Nello stesso giorno il parlamentare Devlet Bahceli, leader del partito MHP, il più a destra fra quelli che sostengono il governo, è uscito con una dichiarazione con cui chiedeva che il leader curdo Abdullah Ocalan, detenuto da quasi trent’anni in isolamento nell’isola di Imrali, venisse ascoltato dal Parlamento turco.
Cosa inaudita, che infatti ha messo un po’ in imbarazzo Erdogan.
Contemporaneamente al parlamentare Omer Ocalan, nipote di Abdullah, è stato concesso di visitare lo zio, dopo che da quasi 4 anni Abdullah non aveva potuto avere colloqui né con i familiari né con i difensori.
Un solo colloquio col rappresentante della Commissione dell’Onu contro la tortura nel 2022. Era lecito supporre e argomentare che questi elementi potessero preludere o addirittura significare una ripresa dei colloqui politici fra il governo turco e gli esponenti curdi, tanto più che Omer Ocalan, riportando le parole dello zio, aveva detto che questo non è più il momento della violenza, ma quello della politica.
Si tratterebbe di riprendere un dialogo fra le parti che nel 2015 aveva portato quasi ad un accordo su alcuni aspetti relativi all’autonomia del popolo curdo: i cosiddetti accordi di Dolmabahce.

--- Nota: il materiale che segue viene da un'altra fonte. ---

Lemma close_subject_deliveries req at_ s :
  deliveries (close_subject req at_ s).2 = deliveries s.
Proof.
  unfold close_subject. set (s1 := for_each (raise_watermark _ _) _ _).
  assert (E : deliveries s1 = deliveries s).
  { unfold s1. apply (for_each_inv (fun s' => deliveries s' = deliveries s)); [|done].
    unfold ensureWatermark. by destruct (watermarks _ !! _). }
  apply (for_each_inv (fun acc => deliveries acc.2 = deliveries s)); [exact E|].
  intros id [[closed recipients] s'] _ H. unfold close_one. by destruct (spared _ _).
Qed.

Lemma Close_deliveries {G} `{!IDGenerator G} req at_ (g : G) s :
  deliveries (NotifyStore.Close req at_ (g, s)).2.2 = deliveries s.
Proof.
  unfold NotifyStore.Close. pose proof (close_subject_deliveries req (normalizeTime at_) s) as E.
  destruct (close_subject req (normalizeTime at_) s) as [[closed recipients] s1]. cbn [snd] in E.
  destruct (SuccessorInsertions _ _ _ _) as [[successors|e] g1]; [|exact E].
  case_decide; [|exact E].
  pose proof (insert_deliveries (CloseRequest.Subject req) successors s1) as E1.
  destruct (insert_ _ _ _) as [inserted s2]. cbn [snd] in E1 |- *. by rewrite E1.
Qed.

Lemma MarkRead_deliveries recipient l at_ s :
  deliveries (NotifyStore.MarkRead recipient l at_ s).2 = deliveries s.
Proof.
  unfold NotifyStore.MarkRead. destruct (all_held _ _ _); [|done].
  pose proof (for_each_inv (fun acc => deliveries acc.2 = deliveries s)
    (mark_one (normalizeTime at_)) (sorted_distinct l) (0, s)) as H.
  destruct (for_each _ _ _). apply H; [done|]. by intros id [marked s'] _ <-.
Qed.

Lemma MarkAllRead_deliveries recipient through at_ s :
  deliveries (NotifyStore.MarkAllRead recipient through at_ s).2 = deliveries s.
Proof.
  unfold NotifyStore.MarkAllRead.
  pose proof (for_each_inv (fun acc => deliveries acc.2 = deliveries s)
    (mark_all_one recipient through (normalizeTime at_)) (map_to_list (notifications s)) (0, s))
    as H.
  destruct (for_each _ _ _). apply H; [done|]. intros [id m] [marked s'] _ E.
  unfold mark_all_one. by case_decide.
Qed.

Lemma evict_deliveries held n active k s :
  deliveries (evict held n active k s).2 = deliveries s.
Proof.
  revert k s. induction held as [|c held IH]; intros k s; [done|]. cbn [evict].
  case_decide; [done|]. destruct (Bool.eqb _ _); [|apply IH]. by rewrite IH.
Qed.

Lemma Prune_deliveries req s : deliveries (NotifyStore.Prune req s).2 = deliveries s.
Proof.
  unfold NotifyStore.Prune.
  set (same := fun acc : PruneResult.t * MemoryStore.t => deliveries acc.2 = deliveries s).
  set (a1 := if decide _ then _ else _).
  assert (H1 : same a1).
  { unfold a1. case_decide; [|done]. apply (for_each_inv same); [done|]. intros n [r s'] _ E.
    unfold prune_aged_one. by destruct (aged _ _). }
  destruct a1 as [r1 s1]. set (a2 := if decide _ then _ else _).
  assert (H2 : same a2).
  { unfold a2. case_decide; [|exact H1]. apply (for_each_inv same); [exact H1|].
    intros recipient [r s'] _ E. unfold prune_count_one. case_decide; [exact E|].
    set (held := merge_sort _ _).
    match goal with |- context [evict held ?n false 0 s'] =>
      pose proof (evict_deliveries held n false 0 s') as Ev; destruct (evict held n false 0 s')
    end.
    case_decide; [unfold same in *; cbn in *; congruence|].
    match goal with |- context [evict held ?n true 0 ?s2] =>
      pose proof (evict_deliveries held n true 0 s2) as Ev2; destruct (evict held n true 0 s2)
    end.
    unfold same in *; cbn in *; congruence. }
  destruct a2 as [r2 s2]. set (a3 := if decide _ then _ else _).
  assert (H3 : same a3).
  { unfold a3. case_decide; [|exact H2]. apply (for_each_inv same); [exact H2|].
    intros [key mark] [r s'] _ E. unfold prune_watermark_one. by case_decide. }
  by destruct a3.
Qed.

Context {G B : Type} `{!IDGenerator G, !Broadcaster B}.
Context (digest : string -> string).
Context (render : cursorPayload.t -> string) (parse : string -> option cursorPayload.t).
#[local] Instance memory : NotifyService.Store MemoryStore.t :=
  MemoryStore_Store digest render parse.
Implicit Type s : Service.t G MemoryStore.t B.

Lemma signal_store signals s : Service.store (signal signals s) = Service.store s.
Proof. apply signal_rest. Qed.

Lemma insert_subjects_deliveries bySubject subjects inserted (s : MemoryStore.t) :
  deliveries (insert_subjects bySubject subjects inserted s).2 = deliveries s.
Proof.
  revert inserted s. induction subjects as [|subject l IH]; intros inserted s; [done|].
  cbn [insert_subjects].
  change (store_Insert subject (default [] (bySubject !! subject)) s) with
    (NotifyStore.Insert subject (default [] (bySubject !! subject)) s).
  unfold NotifyStore.Insert.
  pose proof (insert_deliveries subject (default [] (bySubject !! subject)) s) as E.
  destruct (insert_ _ _ _) as [r s']. cbn [snd] in E. by rewrite IH.
Qed.

(** An operation other than the email ones. *)
Definition of_service (op : Op) : Prop := match op with OpEmails _ => False | _ => True end.

Lemma perform_deliveries op s : of_service op ->
  deliveries (Service.store (perform digest render parse op s)) = deliveries (Service.store s).
Proof.
  intros Hop. destruct op as [now drafts|now req|now recipient l|now recipient through
    |now request|]; [..|done]; cbn [perform].
  - unfold Publish. destruct (draft_issues drafts); [|done]. destruct drafts; [done|].
    destruct (stamp_drafts _ _ _ _) as [[bySubject|e] g]; [|done].
    pose proof (insert_subjects_deliveries bySubject (sorted_keys bySubject) InsertResult.zero
      (Service.store s)) as E.
    change (Service.store (s <| Service.ids := g |>)) with (Service.store s).
    destruct (insert_subjects _ _ _ _) as [[inserted failure] m]. cbn [snd] in *.
    rewrite signal_store. exact E.
  - unfold NotifyService.Close. destruct (CloseRequest_Validate req); [|done].
    change (store_Close ?r ?a (Service.ids s, Service.store s)) with
      (NotifyStore.Close r a (Service.ids s, Service.store s)).
    pose proof (Close_deliveries req (normalizeTime now) (Service.ids s) (Service.store s)) as E.
    destruct (NotifyStore.Close _ _ _) as [[result|e] [g m]]; cbn [snd] in *;
      [rewrite signal_store|]; exact E.
  - unfold NotifyService.MarkRead. destruct (invalid _ _); [|done].
    change (store_MarkRead ?r ?l ?a (Service.store s)) with
      (NotifyStore.MarkRead r l a (Service.store s)).
    pose proof (MarkRead_deliveries recipient l (normalizeTime now) (Service.store s)) as E.
    destruct (NotifyStore.MarkRead _ _ _ _) as [[result|e] m]; cbn [snd] in *;
      [case_decide; rewrite ?signal_store|]; exact E.
  - unfold NotifyService.MarkAllRead. destruct (invalid _ _); [|done].
    match goal with |- context [store_MarkAllRead ?r ?t ?a (Service.store s)] =>
      change (store_MarkAllRead r t a (Service.store s)) with
        (NotifyStore.MarkAllRead r t a (Service.store s));
      pose proof (MarkAllRead_deliveries r t a (Service.store s)) as E
    end.
    destruct (NotifyStore.MarkAllRead _ _ _ _) as [[result|e] m]; cbn [snd] in *;
      [case_decide; rewrite ?signal_store|]; exact E.
  - unfold NotifyService.Prune.
    match goal with |- context [store_Prune ?r (Service.store s)] =>
      change (store_Prune r (Service.store s)) with (NotifyStore.Prune r (Service.store s));
      pose proof (Prune_deliveries r (Service.store s)) as E
    end.
    destruct (NotifyStore.Prune _ _) as [[result|e] m]; cbn [snd] in *;
      [rewrite signal_store|]; exact E.
Qed.

(** The world after the service's operation. *)
Definition served (s' : MemoryStore.t) (w : World.t) : World.t :=
  World.mk s' (log w) (used w ∪ dom (notifications s')) (armed w).

Lemma service_outside op s u w :
  WorldOk s u -> of_service op -> store w = Service.store s ->
  (forall id, id ∈ used w -> id ∈ u) ->
  outside w (served (Service.store (perform digest render parse op s)) w).
Proof.
  intros Hw Hop Es Hu. destruct (perform_keeps digest render parse op s u Hw)
    as (u' & Hu' & Hw' & Hev).
  split_and!; cbn [served store log used armed]; [done|done| | |done|].
  - by rewrite Es, perform_deliveries.
  - apply StoreOk_Keyed, Hw'.
  - intros id [n Hn]. destruct (decide (id ∈ used w)) as [Hid|?]; [left|by right].
    destruct (Hev id n (Hu id Hid) Hn) as (n0 & Hn0 & _). rewrite Es. by exists n0.
Qed.
End service.

(** * The property *)

(** A dispatcher a pool may run: under a name of its own, at most once. *)
Definition pass_of (unrepresentable : Floats.SpecFloat.spec_float -> Z) (name : string)
    (p : prog Port (res DispatchResult.t)) : Prop :=
  exists d, EmailDispatcher.owner d = name /\ name <> "" /\
    EmailDispatcher.guarantee d = AtMostOnce /\ p = Dispatch_ unrepresentable d.

(** A world nobody has emailed from yet. *)
Definition begins (w : World.t) : Prop :=
  Keyed (store w) /\ log w = [] /\ armed w = ∅ /\
  used w = dom (notifications (store w)) ∪ dom (deliveries (store w)).

(** C2: Any number of dispatchers under distinct names and [AtMostOnce], their
    passes interleaved call by call, stopped at any point, with leases that lapse,
    a store that fails and notifications that come, go and change, never email a
    notification twice: after a message covering it was accepted, refused for good
    or left in doubt, no message covering it is handed to the mailer. *)
Theorem at_most_one_email unrepresentable w w' pool l1 m v l2 id :
  begins w ->
  steps (pass_of unrepresentable) does outside (∅, w) (pool, w') ->
  log w' = l1 ++ (m, v) :: l2 -> settled v = true -> covers m id ->
  forall m' v', (m', v') ∈ l2 -> ~ covers m' id.
Proof.
  intros (Hk & Hl & Ha & Hu) Hsteps. apply inv_once.
  assert (HI : Inv w).
  { assert (Hfree : forall id, free w id).
    { intros i. unfold free, sent. rewrite Hl, Ha. split; [apply lookup_empty|].
      by intros (? & ? & ?%elem_of_nil & _). }
    constructor.
    - done.
    - intros i. rewrite Hu, elem_of_union, !elem_of_dom. by left.
    - intros i. rewrite Hu, elem_of_union, !elem_of_dom. by right.
    - intros i Hf. by destruct Hf.
    - intros i o. by rewrite Ha, lookup_empty.
    - intros k1 ? ? k2 i E. rewrite Hl in E. by destruct k1. }
  assert (Hgood : good does Inv rely may (fun _ _ _ => True) (pool, w')).
  { eapply (steps_good (pass_of unrepresentable) does outside Inv rely may (fun _ _ _ => True));
      [..|exact Hsteps|].
    - done.
    - exact call_ok.
    - exact outside_ok.
    - intros i p s (d & <- & Hne & Hg & ->) _. by apply dispatch_safe.
    - split; [done|]. intros i p E. cbn [fst] in E. by rewrite lookup_empty in E. }
  by destruct Hgood.
Qed.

Travolti poi dalla virata politica di Erdogan allora premier, ma non ancora presidente) che investì le città curde della Turchia con un attacco armato che, con la scusa di stanare i ribelli del PKK, in realtà mirava a piegare la resistenza e le istanze del popolo curdo.
In questo clima di rinate, sia pur fievoli speranze, si colloca l’attentato terroristico di martedì scorso alla base aerospaziale vicino ad Ankara, dove hanno trovato la morte tre addetti, due terroristi ed il bilancio forse non è ancora definitivo perché molti dei feriti sono gravissimi. Le notizie certe, per ora, sono poche: non sappiamo nemmeno se vi siano altri attentatori rimasti in vita.
Pare che uno dei due morti sia un militante del PKK, ma il ministero degli interni turco, in questi casi, non è una fonte granché affidabile. Che si tratti di attentato terroristico, però, è evidente a tutti.
Bisogna domandarsi quindi a chi vada attribuito: sembrerebbe, a qualcuno che non è affatto d’accordo col clima di distensione che da più parti si auspica.
Sia esso all’interno del governo o del PKK. Ma il governo turco, impegnato a bombardare Iraq e Siria, avrebbe forse interesse a concedere qualcosa ai curdi di casa sua, stante anche le incertezze di una più vasta guerra nell’area, assi probabile.
D’altro canto, non si può escludere, proprio per le turbolenze che si profilano, ed anzi sono già in atto, in Medio Oriente, che alcune parti del PKK abbiano deciso di abbandonare il buon senso politico di Ocalan e di agire in proprio.
Difficile sperare che le cose si chiariscano con certezza, almeno nel breve periodo.
Basti pensare che non è affatto chiaro, dopo 9 anni, di chi sia stata la responsabilità dell’orrendo attentato ad una manifestazione di giovani nell’estate del 2015, dove trovarono la morte più di 100 ragazzi, in un momento in cui il partito HDP ( oggi DEM), il più forte e deciso nell’opposizione politica al governo, era al suo massimo di consensi. Quel che si può facilmente prevedere è che Erdogan ne approfitterà per un’ulteriore stretta ai diritti non solo dei curdi, ma di tutti gli oppositori, avvocati compresi.